Women Rowing North, Navigating Life’s Currents and Flourishing as we Age is a book I had hoped to recommend to women of the third third. It’s written by Mary Pipher, whose Reviving Ophelia immeasurably and intelligently helped me understand girls’ adolescence. So I was looking forward to Pipher’s professional take on aging women (she’s a cultural anthropologist, psychologist and writer). Instead, in Women Rowing North we get the personal lament of a 71 year-old woman and a whole lot of those blasted, banal platitudes about making do with the “less” that Pipher uses to define old age. It is as if she is demonstrating, with every page of text, her diminished capacity to produce a reliable tome about another stage of life, in this case, women’s old age. And it’s not just old, old age, she’s writing about; she seems to date our decline to pretty much anytime after 60. Instead of providing research, reasoning and psychological analysis, Pipher intersperses her self-indulgent feelings with relatively random vignettes about a few other older women who are in much tougher situations (raising their grandchildren for a drug-addicted daughter, caring for a husband in decline with Parkinson’s disease). It feels like a bid to encourage the rest of us to be grateful for the time we have to think about what it feels like to be older, and for what she asserts is our newfound ability by virtue of age to be totally “in the present.” She advocates — doesn’t everyone? — taking in the beauty of a garden or a walk in the woods or, as she does, lying outdoors looking up at the stars and the vastness of the universe. She posits the pabulum that Life as a woman of our times in our culture rewards us in old age ,despite its afflictions, with refined abilities to be authentic, empathetic, intentional, wise and “deeply happy.” She just doesn’t sound that way. Nor does she explain or share the hard work that can be involved in that quest for authenticity and meaning. At any age.
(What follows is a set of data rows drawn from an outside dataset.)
(** The loop takes the records from the end of the buffer and registers
    the transition of each. *)
Lemma flush_registered fuel self : ∀ w w' x,
  machines w !! self = Some x →
  Forall (λ b, b_source b ≠ "*") (_buffered_transitions x) →
  flush class_attr model_class_attr isdigit fuel self w = (Ok (), w') →
  ∀ tr k, registered w' self tr k =
    registered w self tr k ++
    (record_transition
       <$> filter (λ b, b_trigger b = tr ∧ b_source b = k)
             (reverse (_buffered_transitions x))).
Proof.
  induction fuel as [|fuel IH]; intros w w' x Hm Hall Hrun tr k; [done|].
  cbn [flush] in Hrun.
  apply bind_ok_inv in Hrun as (x0 & w0 & [Hx ->]%query_ok_inv & Hrun).
  unfold get_machine in Hx. rewrite Hm in Hx. injection Hx as <-.
  destruct (reverse (_buffered_transitions x)) as [|args rest] eqn:Hbuf.
  - injection Hrun as <-. by rewrite app_nil_r.
  - apply bind_ok_inv in Hrun as ([] & w1 & Hpop & Hrun).
    rewrite (update_machine_run _ _ _ _ Hm) in Hpop. injection Hpop as <-.
    set (x1 := mkMachine (states x) (events x) (current_state x)
                 (machine_ignore_invalid_triggers x) (reverse rest) (model x))
      in *.
    pose proof (with_machine_lookup _ _ _ x1 Hm) as Hm1.
    apply bind_ok_inv in Hrun as ([] & w2 & Hadd & Hrun).
    destruct (add_transition_inv _ _ _ _ _ _ _ _ _ _ _ _ Hm1 Hadd)
      as (srcs & x2 & Hsrcs & -> & _ & _ & _ & Hbuf2 & Hreg & _).
    pose proof (with_machine_lookup _ _ _ x2 Hm1) as Hm2.
    apply (f_equal reverse) in Hbuf. rewrite reverse_involutive in Hbuf.
    rewrite Hbuf, reverse_cons in Hall.
    apply Forall_app in Hall as [Hrest Hargs].
    rewrite Forall_singleton in Hargs.
    rewrite (IH _ _ _ Hm2 ltac:(by rewrite Hbuf2) Hrun tr k).
    rewrite Hbuf2. cbn [x1 _buffered_transitions]. rewrite reverse_involutive.
    rewrite Hreg.
    rewrite (registered_other_trigger _ _ x x1) by done.
    rewrite <- app_assoc. f_equal.
    unfold sources_of in Hsrcs.
    rewrite bool_decide_eq_false_2 in Hsrcs by done. injection Hsrcs as <-.
    rewrite (filter_cons _ args).
    destruct (decide (tr = b_trigger args)) as [->|Htr].
    + rewrite filter_cons, filter_nil.
      destruct (decide (b_source args = k)) as [Hk|Hk].
      * rewrite decide_True by done. by subst k.
      * by rewrite decide_False by tauto.
    + by rewrite decide_False by (intros [? ?]; congruence).
Qed.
There’s nothing really wrong with what Pipher writes, but it’s disappointing that there is really nothing very insightful or original either. It is not very purposefully organized, and the metaphors are tired. Just how much effort by this respected author is reflected in an index that lists such terms as “bliss,” and “building a good day?” Pipher also ignores the fact that not everyone lives and feels as she does at 71. Indeed, I found a huge disconnect between the generalizations I was reading in Women Rowing North and what I am — happily and more robustly — experiencing at 71 myself— physically, intellectually and emotionally.
I think perhaps the problem is that I’m bored with random, hackneyed talk of old age, and frustrated by thinking about it as a monolithic state of being when, really, we’re all still living highly individualized lives. And I am further irritated by the suggestion that I am, or any of us is, defined primarily by our age. Women Rowing North is a disappointing disservice to us all.